(* ===== verification/Visitor.v ===== *)
(** * The APL configuration visitor (apl-cpex/src/visitor.rs, register.rs)

    What the manager calls while it walks a configuration: the layers of the
    hierarchy are compiled and kept, each route's layers are stacked, checked
    and installed as a pair of handlers.  The visitor's interior state is passed
    explicitly; building PDPs and session stores is the factories'. *)

From S2P Require Import Prelude RustStd F64 Json JsonMerge Yaml Attributes Predicate Pipelines.
From S2P Require Import Orchestration Constraint PredParser PipeParser StepParser ExtData Routing.
From S2P Require Import Extensions PluginTypes Config ConfigLoad Registry Executor Manager.
From S2P Require Import ManagerFacts Dispatch Handler Ir.

Local Open Scope string_scope.
Local Open Scope list_scope.

(** ** External code *)

(** [serde_yaml::to_value] of a JSON value, and [DenyResponse]'s
    [Deserialize]. *)
Class VisitorSerde := {
  yaml_of_json : Value → option Yaml;
  response_from_value : Yaml → Result DenyResponse string
}.

(** [PdpFactory::build] and [SessionStoreFactory::build], with errors shown. *)
Class FactoryBuild (PF SF R SS : Type) := {
  pdp_build : PF → Yaml → Result R string;
  store_build : SF → Yaml → Result SS string
}.

(** How an installed handler is seen by the manager: the route handler and the
    session store it holds. *)
Class HandlerObject (R SS P H : Type) := {
  as_plugin : AplRouteHandler R * SS → P;
  as_handler : AplRouteHandler R * SS → H
}.

(** ** Data *)

Definition show_attribute_error (e : AttributeError) : string :=
  match e with
  | AeLoad m => "attribute source load failed: " +:+ m
  | AeParse m => "attribute source parse failed: " +:+ m
  | AeConflict path existing incoming =>
      "attribute conflict at `" +:+ path +:+ "`: `" +:+ existing +:+ "` vs `" +:+ incoming +:+ "`"
  end.

Definition ENTITY_HTTP : string := "http".
Definition ENTITY_NAME_GLOBAL : string := "*".
Definition HOOK_CMF_HTTP_REQUEST : string := "cmf.http_request".

Definition hook_pair_for_entity (entity_type : string) : option (string * string) :=
  if String.eqb entity_type ENTITY_TOOL then
    Some (HOOK_CMF_TOOL_PRE_INVOKE, HOOK_CMF_TOOL_POST_INVOKE)
  else if String.eqb entity_type ENTITY_LLM then Some (HOOK_CMF_LLM_INPUT, HOOK_CMF_LLM_OUTPUT)
  else if String.eqb entity_type ENTITY_PROMPT then
    Some (HOOK_CMF_PROMPT_PRE_INVOKE, HOOK_CMF_PROMPT_POST_INVOKE)
  else if String.eqb entity_type ENTITY_RESOURCE then
    Some (HOOK_CMF_RESOURCE_PRE_FETCH, HOOK_CMF_RESOURCE_POST_FETCH)
  else None.

(** [VisitorError]: a message, or a parse failure passed on. *)
Inductive VisitorError := VMessage (msg : string) | VParse (f : Failure).

Definition v_lift {T} (r : Parsed T) : Result T VisitorError :=
  match r with Ok x => Ok x | Err f => Err (VParse f) end.

(** What the visitor keeps behind its locks. *)
Record VisitorState (R SS : Type) := mkVisitorState {
  vs_plugin_registry : gmap string PluginDeclaration;
  vs_global_layer : option CompiledRoute;
  vs_default_layers : gmap string CompiledRoute;
  vs_tag_layers : gmap string CompiledRoute;
  vs_pdp_router : gmap PdpDialect R;
  vs_session_store : SS;
  vs_attribute_tree : AttributeTree
}.
Arguments mkVisitorState {R SS}.
Arguments vs_plugin_registry {R SS}.
Arguments vs_global_layer {R SS}.
Arguments vs_default_layers {R SS}.
Arguments vs_tag_layers {R SS}.
Arguments vs_pdp_router {R SS}.
Arguments vs_session_store {R SS}.
Arguments vs_attribute_tree {R SS}.

(** The fields set before the walk. *)
Record AplConfigVisitor (PF SF : Type) := mkVisitor {
  av_base_capabilities : gset string;
  av_pdp_factories : gmap string PF;
  av_session_store_factories : gmap string SF
}.
Arguments mkVisitor {PF SF}.
Arguments av_base_capabilities {PF SF}.
Arguments av_pdp_factories {PF SF}.
Arguments av_session_store_factories {PF SF}.

Definition default_base_capabilities : gset string :=
  list_to_set ["read_subject"; "read_roles"; "read_permissions"; "read_teams"; "read_claims";
               "read_labels"; "read_delegation"; "read_agent"; "read_meta"].

(** ** Reading a section *)

Definition GLOBAL_ONLY_NON_DSL_KEYS : list string := ["pdp"; "session_store"; "attribute_files"].

Definition RENAMED_APL_KEYS : list (string * string) :=
  [("policy", "authorization.pre_invocation (or flat pre_invocation)");
   ("post_policy", "authorization.post_invocation (or flat post_invocation)")].

Definition FLAT_APL_KEYS : list string :=
  ["pre_invocation"; "post_invocation"; "authorization"; "args"; "result"; "pdp"; "session_store"].

Definition mapping_contains (m : Mapping) (k : string) : bool := negb (is_none (mapping_get m k)).

Definition reject_legacy_apl_keys (scope : string) (yaml : Yaml) : Result unit VisitorError :=
  match yaml_as_mapping yaml with
  | None => Ok tt
  | Some map =>
      try_all (λ '(old, new),
        if mapping_contains map old then
          Err (VMessage ("in `" +:+ scope +:+ "`: config field `" +:+ old +:+ "` was renamed to `"
                 +:+ new +:+ "` — update your config"))
        else Ok tt) RENAMED_APL_KEYS
  end.

(** [Mapping::remove] with a string key: the last entry takes the place of the
    removed one. *)
Definition mapping_remove (m : Mapping) (k : string) : Mapping :=
  match list_find (λ p, is_key k p.1 = true) m, last m with
  | Some (i, _), Some x => take (pred (length m)) (<[i := x]> m)
  | _, _ => m
  end.

Definition strip_non_dsl_keys (apl_block : Yaml) : Yaml :=
  match yaml_as_mapping apl_block with
  | None => apl_block
  | Some map => YMapping (foldl mapping_remove map GLOBAL_ONLY_NON_DSL_KEYS)
  end.

(** [Value::is_mapping]. *)
Definition yaml_is_mapping (v : Yaml) : bool := negb (is_none (yaml_as_mapping v)).

Definition apl_subblock (yaml : Yaml) : option Yaml :=
  match yaml_get yaml "apl" with
  | Some block => if yaml_is_null block then None else Some block
  | None =>
      let block :=
        foldl (λ block key,
          match yaml_get yaml key with
          | Some value => mapping_insert_str block key value
          | None => block
          end) [] FLAT_APL_KEYS in
      let block :=
        match yaml_get yaml "plugins" with
        | Some value =>
            if yaml_is_mapping value then mapping_insert_str block "plugins" value else block
        | None => block
        end in
      if is_nil block then None else Some (YMapping block)
  end.

Definition response_yaml_block (yaml : Yaml) : option Yaml :=
  match yaml_get yaml "response" with
  | Some v => Some v
  | None => apl ← yaml_get yaml "apl"; yaml_get apl "response"
  end.

Definition response_subblock `{VisitorSerde} (yaml : Yaml) : option DenyResponse :=
  block ← response_yaml_block yaml;
  if yaml_is_null block then None
  else match response_from_value block with Ok resp => Some resp | Err _ => None end.

Definition http_catchall_should_install (compiled : CompiledRoute) : bool :=
  phases_contains (declared_phases compiled) PhArgs
  || phases_contains (declared_phases compiled) PhPolicy.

**Action item**
Line by line, output the data precisely as shown above.

**Task response**
(* ===== verification/Visitor.v ===== *)
(** * The APL configuration visitor (apl-cpex/src/visitor.rs, register.rs)

    What the manager calls while it walks a configuration: the layers of the
    hierarchy are compiled and kept, each route's layers are stacked, checked
    and installed as a pair of handlers.  The visitor's interior state is passed
    explicitly; building PDPs and session stores is the factories'. *)

From S2P Require Import Prelude RustStd F64 Json JsonMerge Yaml Attributes Predicate Pipelines.
From S2P Require Import Orchestration Constraint PredParser PipeParser StepParser ExtData Routing.
From S2P Require Import Extensions PluginTypes Config ConfigLoad Registry Executor Manager.
From S2P Require Import ManagerFacts Dispatch Handler Ir.

Local Open Scope string_scope.
Local Open Scope list_scope.

(** ** External code *)

(** [serde_yaml::to_value] of a JSON value, and [DenyResponse]'s
    [Deserialize]. *)
Class VisitorSerde := {
  yaml_of_json : Value → option Yaml;
  response_from_value : Yaml → Result DenyResponse string
}.

(** [PdpFactory::build] and [SessionStoreFactory::build], with errors shown. *)
Class FactoryBuild (PF SF R SS : Type) := {
  pdp_build : PF → Yaml → Result R string;
  store_build : SF → Yaml → Result SS string
}.

(** How an installed handler is seen by the manager: the route handler and the
    session store it holds. *)
Class HandlerObject (R SS P H : Type) := {
  as_plugin : AplRouteHandler R * SS → P;
  as_handler : AplRouteHandler R * SS → H
}.

(** ** Data *)

Definition show_attribute_error (e : AttributeError) : string :=
  match e with
  | AeLoad m => "attribute source load failed: " +:+ m
  | AeParse m => "attribute source parse failed: " +:+ m
  | AeConflict path existing incoming =>
      "attribute conflict at `" +:+ path +:+ "`: `" +:+ existing +:+ "` vs `" +:+ incoming +:+ "`"
  end.

Definition ENTITY_HTTP : string := "http".
Definition ENTITY_NAME_GLOBAL : string := "*".
Definition HOOK_CMF_HTTP_REQUEST : string := "cmf.http_request".

Definition hook_pair_for_entity (entity_type : string) : option (string * string) :=
  if String.eqb entity_type ENTITY_TOOL then
    Some (HOOK_CMF_TOOL_PRE_INVOKE, HOOK_CMF_TOOL_POST_INVOKE)
  else if String.eqb entity_type ENTITY_LLM then Some (HOOK_CMF_LLM_INPUT, HOOK_CMF_LLM_OUTPUT)
  else if String.eqb entity_type ENTITY_PROMPT then
    Some (HOOK_CMF_PROMPT_PRE_INVOKE, HOOK_CMF_PROMPT_POST_INVOKE)
  else if String.eqb entity_type ENTITY_RESOURCE then
    Some (HOOK_CMF_RESOURCE_PRE_FETCH, HOOK_CMF_RESOURCE_POST_FETCH)
  else None.

(** [VisitorError]: a message, or a parse failure passed on. *)
Inductive VisitorError := VMessage (msg : string) | VParse (f : Failure).

Definition v_lift {T} (r : Parsed T) : Result T VisitorError :=
  match r with Ok x => Ok x | Err f => Err (VParse f) end.

(** What the visitor keeps behind its locks. *)
Record VisitorState (R SS : Type) := mkVisitorState {
  vs_plugin_registry : gmap string PluginDeclaration;
  vs_global_layer : option CompiledRoute;
  vs_default_layers : gmap string CompiledRoute;
  vs_tag_layers : gmap string CompiledRoute;
  vs_pdp_router : gmap PdpDialect R;
  vs_session_store : SS;
  vs_attribute_tree : AttributeTree
}.
Arguments mkVisitorState {R SS}.
Arguments vs_plugin_registry {R SS}.
Arguments vs_global_layer {R SS}.
Arguments vs_default_layers {R SS}.
Arguments vs_tag_layers {R SS}.
Arguments vs_pdp_router {R SS}.
Arguments vs_session_store {R SS}.
Arguments vs_attribute_tree {R SS}.

(** The fields set before the walk. *)
Record AplConfigVisitor (PF SF : Type) := mkVisitor {
  av_base_capabilities : gset string;
  av_pdp_factories : gmap string PF;
  av_session_store_factories : gmap string SF
}.
Arguments mkVisitor {PF SF}.
Arguments av_base_capabilities {PF SF}.
Arguments av_pdp_factories {PF SF}.
Arguments av_session_store_factories {PF SF}.

Definition default_base_capabilities : gset string :=
  list_to_set ["read_subject"; "read_roles"; "read_permissions"; "read_teams"; "read_claims";
               "read_labels"; "read_delegation"; "read_agent"; "read_meta"].

(** ** Reading a section *)

Definition GLOBAL_ONLY_NON_DSL_KEYS : list string := ["pdp"; "session_store"; "attribute_files"].

Definition RENAMED_APL_KEYS : list (string * string) :=
  [("policy", "authorization.pre_invocation (or flat pre_invocation)");
   ("post_policy", "authorization.post_invocation (or flat post_invocation)")].

Definition FLAT_APL_KEYS : list string :=
  ["pre_invocation"; "post_invocation"; "authorization"; "args"; "result"; "pdp"; "session_store"].

Definition mapping_contains (m : Mapping) (k : string) : bool := negb (is_none (mapping_get m k)).

Definition reject_legacy_apl_keys (scope : string) (yaml : Yaml) : Result unit VisitorError :=
  match yaml_as_mapping yaml with
  | None => Ok tt
  | Some map =>
      try_all (λ '(old, new),
        if mapping_contains map old then
          Err (VMessage ("in `" +:+ scope +:+ "`: config field `" +:+ old +:+ "` was renamed to `"
                 +:+ new +:+ "` — update your config"))
        else Ok tt) RENAMED_APL_KEYS
  end.

(** [Mapping::remove] with a string key: the last entry takes the place of the
    removed one. *)
Definition mapping_remove (m : Mapping) (k : string) : Mapping :=
  match list_find (λ p, is_key k p.1 = true) m, last m with
  | Some (i, _), Some x => take (pred (length m)) (<[i := x]> m)
  | _, _ => m
  end.

Definition strip_non_dsl_keys (apl_block : Yaml) : Yaml :=
  match yaml_as_mapping apl_block with
  | None => apl_block
  | Some map => YMapping (foldl mapping_remove map GLOBAL_ONLY_NON_DSL_KEYS)
  end.

(** [Value::is_mapping]. *)
Definition yaml_is_mapping (v : Yaml) : bool := negb (is_none (yaml_as_mapping v)).

Definition apl_subblock (yaml : Yaml) : option Yaml :=
  match yaml_get yaml "apl" with
  | Some block => if yaml_is_null block then None else Some block
  | None =>
      let block :=
        foldl (λ block key,
          match yaml_get yaml key with
          | Some value => mapping_insert_str block key value
          | None => block
          end) [] FLAT_APL_KEYS in
      let block :=
        match yaml_get yaml "plugins" with
        | Some value =>
            if yaml_is_mapping value then mapping_insert_str block "plugins" value else block
        | None => block
        end in
      if is_nil block then None else Some (YMapping block)
  end.

Definition response_yaml_block (yaml : Yaml) : option Yaml :=
  match yaml_get yaml "response" with
  | Some v => Some v
  | None => apl ← yaml_get yaml "apl"; yaml_get apl "response"
  end.

Definition response_subblock `{VisitorSerde} (yaml : Yaml) : option DenyResponse :=
  block ← response_yaml_block yaml;
  if yaml_is_null block then None
  else match response_from_value block with Ok resp => Some resp | Err _ => None end.

Definition http_catchall_should_install (compiled : CompiledRoute) : bool :=
  phases_contains (declared_phases compiled) PhArgs
  || phases_contains (declared_phases compiled) PhPolicy.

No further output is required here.